What you are asked to do:
Gather, from the listing beneath this task, every line holding the string "unfold".
**********
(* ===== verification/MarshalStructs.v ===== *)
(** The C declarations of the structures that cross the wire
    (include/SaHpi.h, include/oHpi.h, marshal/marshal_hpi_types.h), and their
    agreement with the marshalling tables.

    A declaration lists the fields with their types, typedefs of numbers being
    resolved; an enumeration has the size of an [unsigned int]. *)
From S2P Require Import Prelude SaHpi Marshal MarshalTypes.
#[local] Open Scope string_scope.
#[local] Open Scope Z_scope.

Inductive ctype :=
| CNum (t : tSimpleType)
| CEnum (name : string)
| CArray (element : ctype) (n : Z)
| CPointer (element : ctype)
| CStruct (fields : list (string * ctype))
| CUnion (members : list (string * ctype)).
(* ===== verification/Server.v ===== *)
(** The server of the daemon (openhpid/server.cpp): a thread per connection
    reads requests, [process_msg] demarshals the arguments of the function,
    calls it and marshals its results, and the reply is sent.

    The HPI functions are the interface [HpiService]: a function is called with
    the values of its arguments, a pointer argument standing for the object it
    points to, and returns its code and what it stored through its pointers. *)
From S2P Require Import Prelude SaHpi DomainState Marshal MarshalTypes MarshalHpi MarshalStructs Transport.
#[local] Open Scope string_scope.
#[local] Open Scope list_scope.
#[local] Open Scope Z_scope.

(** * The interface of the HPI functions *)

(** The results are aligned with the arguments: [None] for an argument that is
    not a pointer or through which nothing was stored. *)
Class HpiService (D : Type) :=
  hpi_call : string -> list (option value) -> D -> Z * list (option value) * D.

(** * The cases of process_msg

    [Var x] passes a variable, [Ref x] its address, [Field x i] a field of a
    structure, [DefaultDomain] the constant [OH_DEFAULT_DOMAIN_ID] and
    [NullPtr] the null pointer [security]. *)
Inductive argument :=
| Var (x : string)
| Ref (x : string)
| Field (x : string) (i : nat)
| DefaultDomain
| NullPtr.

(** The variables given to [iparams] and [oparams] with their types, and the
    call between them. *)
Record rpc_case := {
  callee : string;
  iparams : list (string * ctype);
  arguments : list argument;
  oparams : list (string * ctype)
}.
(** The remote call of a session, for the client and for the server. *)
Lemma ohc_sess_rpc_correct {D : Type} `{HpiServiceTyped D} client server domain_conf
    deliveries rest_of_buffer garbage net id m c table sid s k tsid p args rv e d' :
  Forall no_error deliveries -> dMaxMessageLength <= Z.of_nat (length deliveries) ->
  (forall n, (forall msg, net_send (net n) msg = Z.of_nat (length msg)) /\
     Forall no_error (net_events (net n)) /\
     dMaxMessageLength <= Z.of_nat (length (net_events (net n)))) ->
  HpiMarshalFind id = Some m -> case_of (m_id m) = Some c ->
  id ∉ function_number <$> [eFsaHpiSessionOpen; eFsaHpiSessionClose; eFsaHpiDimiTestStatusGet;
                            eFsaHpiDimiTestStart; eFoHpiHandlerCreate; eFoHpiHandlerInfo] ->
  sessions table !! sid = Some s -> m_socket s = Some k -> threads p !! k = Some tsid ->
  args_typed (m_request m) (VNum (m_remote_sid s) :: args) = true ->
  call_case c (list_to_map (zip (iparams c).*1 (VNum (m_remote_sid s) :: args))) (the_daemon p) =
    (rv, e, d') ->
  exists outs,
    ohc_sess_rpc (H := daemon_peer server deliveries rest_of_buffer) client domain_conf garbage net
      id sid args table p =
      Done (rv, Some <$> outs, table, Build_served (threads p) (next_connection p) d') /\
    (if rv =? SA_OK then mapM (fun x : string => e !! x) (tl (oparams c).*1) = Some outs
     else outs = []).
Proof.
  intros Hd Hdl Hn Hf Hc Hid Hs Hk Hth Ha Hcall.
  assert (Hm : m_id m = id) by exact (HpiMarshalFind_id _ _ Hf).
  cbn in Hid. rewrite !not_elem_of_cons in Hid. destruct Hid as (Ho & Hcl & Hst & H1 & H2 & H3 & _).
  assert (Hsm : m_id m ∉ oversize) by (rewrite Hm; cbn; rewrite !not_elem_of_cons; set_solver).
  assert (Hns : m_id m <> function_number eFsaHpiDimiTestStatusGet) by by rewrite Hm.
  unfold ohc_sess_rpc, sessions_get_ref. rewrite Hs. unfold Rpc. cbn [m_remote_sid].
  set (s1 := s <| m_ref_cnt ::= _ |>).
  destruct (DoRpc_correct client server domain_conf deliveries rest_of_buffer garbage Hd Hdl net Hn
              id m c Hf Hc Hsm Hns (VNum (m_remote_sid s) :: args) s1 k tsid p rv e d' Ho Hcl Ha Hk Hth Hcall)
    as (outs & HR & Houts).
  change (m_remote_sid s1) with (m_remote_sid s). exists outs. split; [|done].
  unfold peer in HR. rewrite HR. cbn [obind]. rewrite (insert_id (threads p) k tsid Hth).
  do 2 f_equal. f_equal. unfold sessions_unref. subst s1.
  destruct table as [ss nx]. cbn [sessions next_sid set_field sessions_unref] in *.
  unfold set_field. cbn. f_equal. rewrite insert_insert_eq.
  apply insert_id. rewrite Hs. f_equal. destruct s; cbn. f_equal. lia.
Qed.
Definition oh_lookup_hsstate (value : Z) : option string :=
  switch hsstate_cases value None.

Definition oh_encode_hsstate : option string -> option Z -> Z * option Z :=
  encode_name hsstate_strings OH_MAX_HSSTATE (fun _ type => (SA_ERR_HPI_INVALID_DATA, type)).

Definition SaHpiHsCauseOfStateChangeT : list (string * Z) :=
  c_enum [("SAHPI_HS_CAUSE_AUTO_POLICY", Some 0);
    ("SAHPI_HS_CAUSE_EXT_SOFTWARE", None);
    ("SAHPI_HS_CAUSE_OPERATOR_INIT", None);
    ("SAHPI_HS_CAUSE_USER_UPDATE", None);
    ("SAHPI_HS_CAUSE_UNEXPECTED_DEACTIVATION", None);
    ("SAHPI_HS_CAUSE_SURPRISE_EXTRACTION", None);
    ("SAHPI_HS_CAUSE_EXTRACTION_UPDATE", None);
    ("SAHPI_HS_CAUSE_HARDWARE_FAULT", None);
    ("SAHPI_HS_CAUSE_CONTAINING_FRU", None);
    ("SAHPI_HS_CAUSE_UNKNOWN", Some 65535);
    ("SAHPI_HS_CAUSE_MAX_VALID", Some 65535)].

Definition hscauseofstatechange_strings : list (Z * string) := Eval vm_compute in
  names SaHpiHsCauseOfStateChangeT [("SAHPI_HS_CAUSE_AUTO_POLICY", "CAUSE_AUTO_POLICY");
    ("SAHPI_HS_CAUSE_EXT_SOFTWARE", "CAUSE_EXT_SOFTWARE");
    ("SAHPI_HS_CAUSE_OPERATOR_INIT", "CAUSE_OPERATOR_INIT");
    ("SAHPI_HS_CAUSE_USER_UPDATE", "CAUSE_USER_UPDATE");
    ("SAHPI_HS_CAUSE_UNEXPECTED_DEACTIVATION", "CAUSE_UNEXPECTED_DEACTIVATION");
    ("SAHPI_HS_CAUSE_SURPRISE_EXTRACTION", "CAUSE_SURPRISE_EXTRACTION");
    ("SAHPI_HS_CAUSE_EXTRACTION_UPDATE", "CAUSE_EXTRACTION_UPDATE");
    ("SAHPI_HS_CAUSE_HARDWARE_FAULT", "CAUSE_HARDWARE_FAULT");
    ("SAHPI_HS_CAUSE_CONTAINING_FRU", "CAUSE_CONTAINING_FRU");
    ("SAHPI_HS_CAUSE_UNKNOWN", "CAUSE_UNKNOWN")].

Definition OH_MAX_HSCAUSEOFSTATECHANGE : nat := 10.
**********
Result:
  unfold ohc_sess_rpc, sessions_get_ref. rewrite Hs. unfold Rpc. cbn [m_remote_sid].
  unfold peer in HR. rewrite HR. cbn [obind]. rewrite (insert_id (threads p) k tsid Hth).
  do 2 f_equal. f_equal. unfold sessions_unref. subst s1.
  unfold set_field. cbn. f_equal. rewrite insert_insert_eq.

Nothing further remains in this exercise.